Many other RDBMSs support parallel hash joins.  To my knowledge, they all do so using a partition-first strategy.  (If you know of another RDBMS that does no-partition parallel hash joins please let me know!  The only example I'm aware of is Berkeley POSTGRES 4.2's parallel hash join, which was removed before the project was open-sourced and is unrelated to this work.)  First they partition all data on both sides of the join and then they process each partition separately in different threads.  Some RDBMSs partition with the sole aim of splitting data up evenly over the threads, while others also aim to produce sufficiently many tiny hash tables to eliminate cache misses at probe time.  As shown above, PostgreSQL's Parallel Hash can do a very simple kind of partitioning if required because of lack of work_mem, but it prefers to create one big shared hash table.  Even when it switches to the partitioning strategy, all processes have shared access to them so they can help with other partitions if they run out of work to do.  Why did we take this different approach?  Some influencing factors:

  • It initially seemed like a smaller and more obvious evolution of the existing Hash Join design.
  • Some academic researchers find that "no partition" (= big shared hash table) is competitive with the state of the art partitioning-first algorithm in general, despite its high cache-miss ratio.
  • While other researchers contest that view and find that Radix Join is superior, it seems unlikely that our current partitioning techniques would be competitive.
In Design and Evaluation of Main Memory Hash Join Algorithms for Multi-Core CPUs, Blanas et al said: "Our analysis reveals some interesting results – a very simple hash join algorithm is very competitive to the other more complex methods.
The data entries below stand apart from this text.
(** * Deadlock-Detection: resource ledger, order coordinator, deadlock analyzer

    A shallow embedding of [resource_manager.py], [order_manager.py] and
    [deadlock_detector.py], and the properties of the specification stated
    over it.

    Conventions of the embedding.
    - Python [int] is [Z]; order ids and resource names are [string].
    - A Python [dict] is an insertion-ordered association list
      ([PyDict.dict]); [d[k] = v] overwrites in place or appends, iteration
      follows the list.  A dict that Python can build has pairwise distinct
      keys ([PyDict.wf]).
    - A Python [set] is a duplicate-free list in insertion order.
    - An exception ends the call: functions that can raise return
      [result], and the partially updated object is not described.
    - Calls on the persistence handle ([self.db....]) write to an external
      store and are not part of the state; the dictionary look-ups made to
      build their arguments are kept, since they can raise [KeyError]. *)

From Stdlib Require Import ZArith List String Bool Lia Permutation Sorted.
Import ListNotations.
Local Open Scope Z_scope.

(** ** Exceptions *)

Inductive exn : Type :=
| KeyError
| ValueError
| OutOfFuel.

Inductive result (A : Type) : Type :=
| Ok (a : A)
| Raise (e : exn).
Arguments Ok {A} a.
Arguments Raise {A} e.

Definition bind {A B : Type} (m : result A) (k : A -> result B) : result B :=
  match m with
  | Ok a => k a
  | Raise e => Raise e
  end.

Notation "x <- m ;; k" := (bind m (fun x => k))
  (at level 61, m at next level, right associativity).
Notation "' p <- m ;; k" := (bind m (fun x => match x with p => k end))
  (at level 61, p pattern, m at next level, right associativity).

(** [for x in xs: st = body(st, x)], stopping at the first exception. *)
Fixpoint for_each {A S : Type} (body : S -> A -> result S) (xs : list A) (st : S)
  : result S :=
  match xs with
  | [] => Ok st
  | x :: xs' => st' <- body st x ;; for_each body xs' st'
  end.

(** ** Python dictionaries *)

Module PyDict.

Section Dict.
Context {V : Type}.

Definition dict : Type := list (string * V).

Definition keys (d : dict) : list string := map fst d.
Definition values (d : dict) : list V := map snd d.

(** [d.get(k)] *)
Fixpoint get (k : string) (d : dict) : option V :=
  match d with
  | [] => None
  | (k', v) :: d' => if String.eqb k k' then Some v else get k d'
  end.

(** [d.get(k, default)] *)
Definition get_or (k : string) (d : dict) (default : V) : V :=
  match get k d with
  | Some v => v
  | None => default
  end.

(** [d[k]] *)
Definition getitem (k : string) (d : dict) : result V :=
  match get k d with
  | Some v => Ok v
  | None => Raise KeyError
  end.

(** [k in d] *)
Definition contains (k : string) (d : dict) : bool :=
  match get k d with
  | Some _ => true
  | None => false
  end.

(** [d[k] = v] *)
Fixpoint set (k : string) (v : V) (d : dict) : dict :=
  match d with
  | [] => [(k, v)]
  | (k', v') :: d' =>
      if String.eqb k k' then (k', v) :: d' else (k', v') :: set k v d'
  end.

(** [del d[k]], for a key that is present (every call site tests
    [k in d] first): afterwards [k] is not a key of [d]. *)
Definition remove (k : string) (d : dict) : dict :=
  filter (fun entry => negb (String.eqb k (fst entry))) d.

(** Distinct keys: what every Python dict satisfies. *)
Definition wf (d : dict) : Prop := NoDup (keys d).

Fixpoint nodup_keys (d : dict) : bool :=
  match d with
  | [] => true
  | (k, _) :: d' => negb (contains k d') && nodup_keys d'
  end.
End Dict.

Arguments dict V : clear implicits.

End PyDict.

Import PyDict.

(** ** Resource ledger ([resource_manager.py]) *)

Record ResourceManager : Type := mkRM {
  total_resources : dict Z;
  available_resources : dict Z;
  allocated_resources : dict (dict Z)   (* order_id -> {resource: qty} *)
}.

(** [ResourceManager.__init__], the two branches: an explicit resource map,
    or the rows of the resource table ([name -> (total, available)]). *)
Definition ResourceManager_init (resources : option (dict Z))
    (db_resources : dict (Z * Z)) : ResourceManager :=
  match resources with
  | None =>
      {| total_resources := map (fun '(res, row) => (res, fst row)) db_resources;
         available_resources := map (fun '(res, row) => (res, snd row)) db_resources;
         allocated_resources := [] |}
  | Some resources =>
      {| total_resources := resources;
         available_resources := resources;
         allocated_resources := [] |}
  end.

(** The arguments of [db.upsert_resource(res, total[res], available[res])]
    for every [res] of [total_resources]. *)
Definition sync_resources (rm : ResourceManager) : result unit :=
  for_each (fun (_ : unit) res =>
              _ <- getitem res (total_resources rm) ;;
              _ <- getitem res (available_resources rm) ;;
              Ok tt)
           (keys (total_resources rm)) tt.

Definition _can_allocate (request : dict Z) (rm : ResourceManager) : bool :=
  forallb (fun '(res, qty) =>
             negb (get_or res (available_resources rm) 0 <? qty))
          request.

(** [self.available_resources[res] -= qty] *)
Definition take (available : dict Z) (item : string * Z) : result (dict Z) :=
  let '(res, qty) := item in
  cur <- getitem res available ;;
  Ok (set res (cur - qty) available).

(** [self.available_resources[res] += qty] *)
Definition give (available : dict Z) (item : string * Z) : result (dict Z) :=
  let '(res, qty) := item in
  cur <- getitem res available ;;
  Ok (set res (cur + qty) available).

Definition _allocate (order_id : string) (request : dict Z) (rm : ResourceManager)
  : result ResourceManager :=
  available <- for_each take request (available_resources rm) ;;
  let rm' := {| total_resources := total_resources rm;
                available_resources := available;
                allocated_resources := set order_id request (allocated_resources rm) |} in
  _ <- sync_resources rm' ;;
  Ok rm'.

Definition request_resources (order_id : string) (request : dict Z)
    (rm : ResourceManager) : result (bool * ResourceManager) :=
  if _can_allocate request rm then
    rm' <- _allocate order_id request rm ;;
    Ok (true, rm')
  else Ok (false, rm).

Definition release_resources (order_id : string) (rm : ResourceManager)
  : result ResourceManager :=
  if contains order_id (allocated_resources rm) then
    held <- getitem order_id (allocated_resources rm) ;;
    available <- for_each give held (available_resources rm) ;;
    let rm' := {| total_resources := total_resources rm;
                  available_resources := available;
                  allocated_resources := remove order_id (allocated_resources rm) |} in
    _ <- sync_resources rm' ;;
    Ok rm'
  else Ok rm.

(** [total[res] = total.get(res, 0) + qty; available[res] = available.get(res, 0) + qty] *)
Definition add_virtual (rm : ResourceManager) (item : string * Z) : ResourceManager :=
  let '(res, qty) := item in
  let total := set res (get_or res (total_resources rm) 0 + qty) (total_resources rm) in
  let available :=
    set res (get_or res (available_resources rm) 0 + qty) (available_resources rm) in
  {| total_resources := total;
     available_resources := available;
     allocated_resources := allocated_resources rm |}.

Definition add_virtual_resources (additions : dict Z) (rm : ResourceManager)
  : ResourceManager :=
  fold_left add_virtual additions rm.

Definition preempt_resources (order_id : string) (rm : ResourceManager)
  : result ResourceManager :=
  if contains order_id (allocated_resources rm) then
    held <- getitem order_id (allocated_resources rm) ;;
    available <- for_each give held (available_resources rm) ;;
    let rm' := {| total_resources := total_resources rm;
                  available_resources := available;
                  allocated_resources := remove order_id (allocated_resources rm) |} in
    _ <- sync_resources rm' ;;
    Ok rm'
  else Ok rm.

(** [get_status]: the three maps. *)
Definition get_status (rm : ResourceManager)
  : dict Z * dict Z * dict (dict Z) :=
  (total_resources rm, available_resources rm, allocated_resources rm).

(** ** Order coordinator ([order_manager.py]) *)

(** [sorted(xs, key=key)]: Python's sort is stable, so elements with equal
    keys keep their input order. *)
Fixpoint insert_by {A : Type} (key : A -> Z) (x : A) (xs : list A) : list A :=
  match xs with
  | [] => [x]
  | y :: ys => if key x <=? key y then x :: y :: ys else y :: insert_by key x ys
  end.

Fixpoint sorted {A : Type} (key : A -> Z) (xs : list A) : list A :=
  match xs with
  | [] => []
  | x :: xs' => insert_by key x (sorted key xs')
  end.

Record OrderManager : Type := mkOM {
  rm : ResourceManager;
  orders : dict (dict Z);             (* order_id -> current allocated resources *)
  pending_requests : dict (dict Z);   (* order_id -> requested resources *)
  order_priorities : dict Z;          (* order_id -> priority *)
  holding_orders : list string
}.

Inductive status : Type :=
| allocated
| pending
| other_status.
This simple join algorithm builds a shared hash table and does not partition the input relations. Its simplicity implies that it requires fewer parameter settings, thereby making it far easier for query optimizers and execution engines to use it in practice. Furthermore, the performance of this simple algorithm improves dramatically as the skew in the input data increases, and it quickly starts to outperform all other algorithms. Based on our results, we propose that database implementers consider adding this simple join algorithm to their repertoire of main memory join algorithms, or adapt their methods to mimic the strategy employed by this algorithm, especially when joining inputs with skewed data distributions."

Done!

For a nice overview of this area and the two papers linked above, I highly recommend Andy Pavlo's CMU 15-721 lecture Parallel Join Algorithms (Hashing) (or just the slides).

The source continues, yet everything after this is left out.